8 Philosophical Tenets Of The Dell EMC Partner Program

Channel Leadership Notches Another Win

Dell EMC Channel Chief John Byrne has drawn kudos from partners for the way he and his team have handled the integration and unification of the company's partner program in the months since Dell's $58 billion acquisition of EMC, and now he's been recognized by Chairman and CEO Michael Dell himself.

At the Dell Technologies WorldWide Leadership Meeting this week, Byrne was presented with a Dell Leadership Award. Dell presented Byrne with the "Go Big, Win Big" award, and Byrne was quick to point out that he was accepting the award on behalf of his entire channel team.

The program that team has built aims to be the most complete and lucrative in the industry by streamlining processes, boosting rebates and incentives, and automating administrative tasks. The program is underpinned by several key philosophies developed to engender partner loyalty and to stoke partner aspirations to greater earnings and status.

Here are eight of the program's main tenets.


"I'm a Scotsman, and we love our money," Byrne likes to say when promoting the program's profit opportunities. The program he's formulated nearly doubles rebates for many legacy EMC storage products, provides rebates from the first dollar and stacks rebates for new business and attaching services. In some cases, solution providers could earn almost 20 percent in incentives.


Dell EMC considers itself a "dark horse" in the channel because Dell's history in the channel goes back less than 10 years. The way Byrne and his team see it, that means Dell EMC has considerable room to grow with its channel partners. Byrne keyed in on the company's $4.5 billion in annual R&D spending, a layout intended to fill the Dell EMC portfolio with new and updated products. The R&D spending, Byrne said, "makes us your best partner. Let us know what we can do to help."


Byrne promotes "tier envy" as a way to get Dell EMC partners to sell more and move up the ranks through the program's Gold, Platinum and Titanium tiers. And perhaps the most enviable position in the new program is the "Titanium Black" designation that has already been granted to a handful of large, committed solution providers like FusionStorm, World Wide Technology, CDW and Insight. The designation promises "white glove" treatment, including personalized service and support, early access to technology roadmaps and access to Dell EMC leadership. Byrne's team also understands that solution providers need to be motivated through the ranks. Kimberly DeLeon, who runs channel operations, said Gold partners "are future platinum and titanium partners, and we want you prepared to win."


Dell sold off its services unit to NTT Data last year, opening a large and potentially profitable opportunity for solution providers. Byrne calls the services opportunity "a pot of gold" for solution providers, and the Dell EMC channel program offers a 1 percent rebate across server, storage and PC sales when services – from consulting, deployment, cloud (hosting, storage, backup, archive), support and education – are attached.

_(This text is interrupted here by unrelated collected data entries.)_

(** * mysqlbeat: the row-to-metric transformation of [beater/mysqlbeat.go]

    A shallow embedding of the beater (creation and the check of the
    queries, the polling loop, value typing, rate state, row keys, event
    assembly, query dispatch and the polling cycle) together with the
    properties of its behaviour.

    Go data is modelled as follows.
    - [string] is a byte string: Rocq's [string] of 8-bit [ascii].
    - [int64] is a [Z] with the wrap-around of [-] written out ([sub64]).
    - [float64] is a [spec_float] at precision 53 and [emax] 1024, that is
      IEEE 754 binary64, with the operations of [SpecFloat].
    - [common.MapStr] (a [map[string]interface{}]) is a [gmap string iface],
      where [iface] lists the dynamic types the beater stores.
    - [time.Time] is the reading of the monotonic clock in nanoseconds.
    - a run-time panic is the [Crash] outcome; Go's [error] is an
      [option string], [None] being [nil]. *)

From Stdlib Require Import ZArith QArith Qround Lia Lqa String Ascii.
From Stdlib Require Import Floats.SpecFloat.
From stdpp Require Import base option gmap strings list.

Local Open Scope string_scope.
Local Open Scope Z_scope.

(** ** Outcomes of Go code *)

(** Go's [error] interface value. *)
Definition error := option string.

(** The run-time panics this code can raise: an index out of range, an
    assignment to an entry of a [nil] map, and the panic of
    [time.NewTicker] on an interval that is not positive. *)
Inductive panic :=
| IndexOutOfRange (index : nat) (len : nat)
| NilMapAssignment
| NonPositiveInterval.

(** What a statement sequence does: fall through with a state of type [S],
    return a value of type [R] from the enclosing function, or panic. *)
Inductive ctl (R S : Type) :=
| Next (s : S)
| Return (r : R)
| Crash (p : panic).
Arguments Next {R S} s.
Arguments Return {R S} r.
Arguments Crash {R S} p.

(** Sequencing: [x ← c; k] runs [k] when [c] falls through. *)
#[export] Instance ctl_bind {R} : MBind (ctl R) :=
  fun A B (k : A -> ctl R B) (c : ctl R A) =>
    match c with
    | Next s => k s
    | Return r => Return r
    | Crash p => Crash p
    end.

(** The result of a function call: its return values, or a panic. *)
Inductive outcome (R : Type) :=
| Ok (r : R)
| Panics (p : panic).
Arguments Ok {R} r.
Arguments Panics {R} p.

(** [for i, a := range l { body }] with the loop state threaded through. *)
Fixpoint for_range {A S R} (body : S -> nat -> A -> ctl R S)
    (s : S) (i : nat) (l : list A) : ctl R S :=
  match l with
  | [] => Next s
  | a :: l' =>
      match body s i a with
      | Next s' => for_range body s' (Datatypes.S i) l'
      | Return r => Return r
      | Crash p => Crash p
      end
  end.

(** ** Unicode, as [strings] uses it *)

(** On a text with a byte above 127, [strings.ToUpper] is
    [strings.Map(unicode.ToUpper, s)], and [strings.TrimSpace] falls back to
    [strings.TrimFunc(_, unicode.IsSpace)] when it meets such a byte from
    the left and to [strings.TrimRightFunc(_, unicode.IsSpace)] when it
    meets one from the right; these functions belong to Go's library and
    are parameters. *)
Class Unicode := {
  unicode_ToUpper : string -> string;
  unicode_TrimSpace : string -> string;
  unicode_TrimRightSpace : string -> string
}.

(** ** Package [strings] *)

Module strings.

(** [strings.HasPrefix(s, prefix)]. *)
Definition HasPrefix (s prefix : string) : bool := String.prefix prefix s.

(** [strings.HasSuffix(s, suffix)]:
    [len(s) >= len(suffix) && s[len(s)-len(suffix):] == suffix]. *)
Definition HasSuffix (s suffix : string) : bool :=
  (String.length suffix <=? String.length s)%nat &&
  String.eqb
    (substring (String.length s - String.length suffix)
               (String.length suffix) s)
    suffix.

(** [strings.Index(s, substr)]: the first position at which [substr]
    occurs; [None] stands for Go's [-1]. *)
Fixpoint Index (s substr : string) : option nat :=
  if HasPrefix s substr then Some 0%nat
  else match s with
       | EmptyString => None
       | String _ s' => Datatypes.S <$> Index s' substr
       end.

For nearly 30 years, Byrne has been either a sales executive or running his own company, and he says those experiences have shaped another of his mantras: "People first, products and profits will follow." Byrne expanded on that concept during a webcast for partners, saying: "We're focused on working with the right people with strong character and the knowledge to make the business move. People who want to win not just a little, but a lot."

New Business

The program Byrne and his team have built emphasizes new business, whether that means winning new accounts where Dell EMC didn't previously play, or selling a new line to an existing customer. Byrne and other top Dell EMC executives like President and Chief Commercial Officer Marius Haas realize that the pace of growth will depend upon the company's ability to win business away from competitors like HPE, Cisco and Lenovo. The new program offers an 8 percent new business incentive for storage and servers, and a 4 percent incentive in PCs.


"We're taking cost and friction out of your selling motion," Byrne told partners while touting the automated system partners can use to track their rebates and other sales data. The system provides a quarterly rebate calculator and is updated weekly. The system automates MDF processes, and works via a single sign-on portal. The system also allows partners to do deal registration, upload program guides, obtain campaign kits and allows partners to make updates. "You can see your numbers all in one place, see what you're getting paid and see your payments in real time," Byrne said.


In the legacy Dell program, solution providers often found themselves in conflict with Dell account executives fighting for the same deals. Byrne's team has taken steps to minimize conflict. Cheryl Cook, who runs Dell EMC channel marketing, says the protections built into the new program for partners are "a huge step forward for Dell" that will give partners "confidence that they can sell and work with us." The new program moves to a partner-led strategy in storage, server and networking accounts where solution providers have gained traction and institutes a zero-tolerance policy on deal registration that threatens to fire inside sales executives that repeatedly violate deal registration.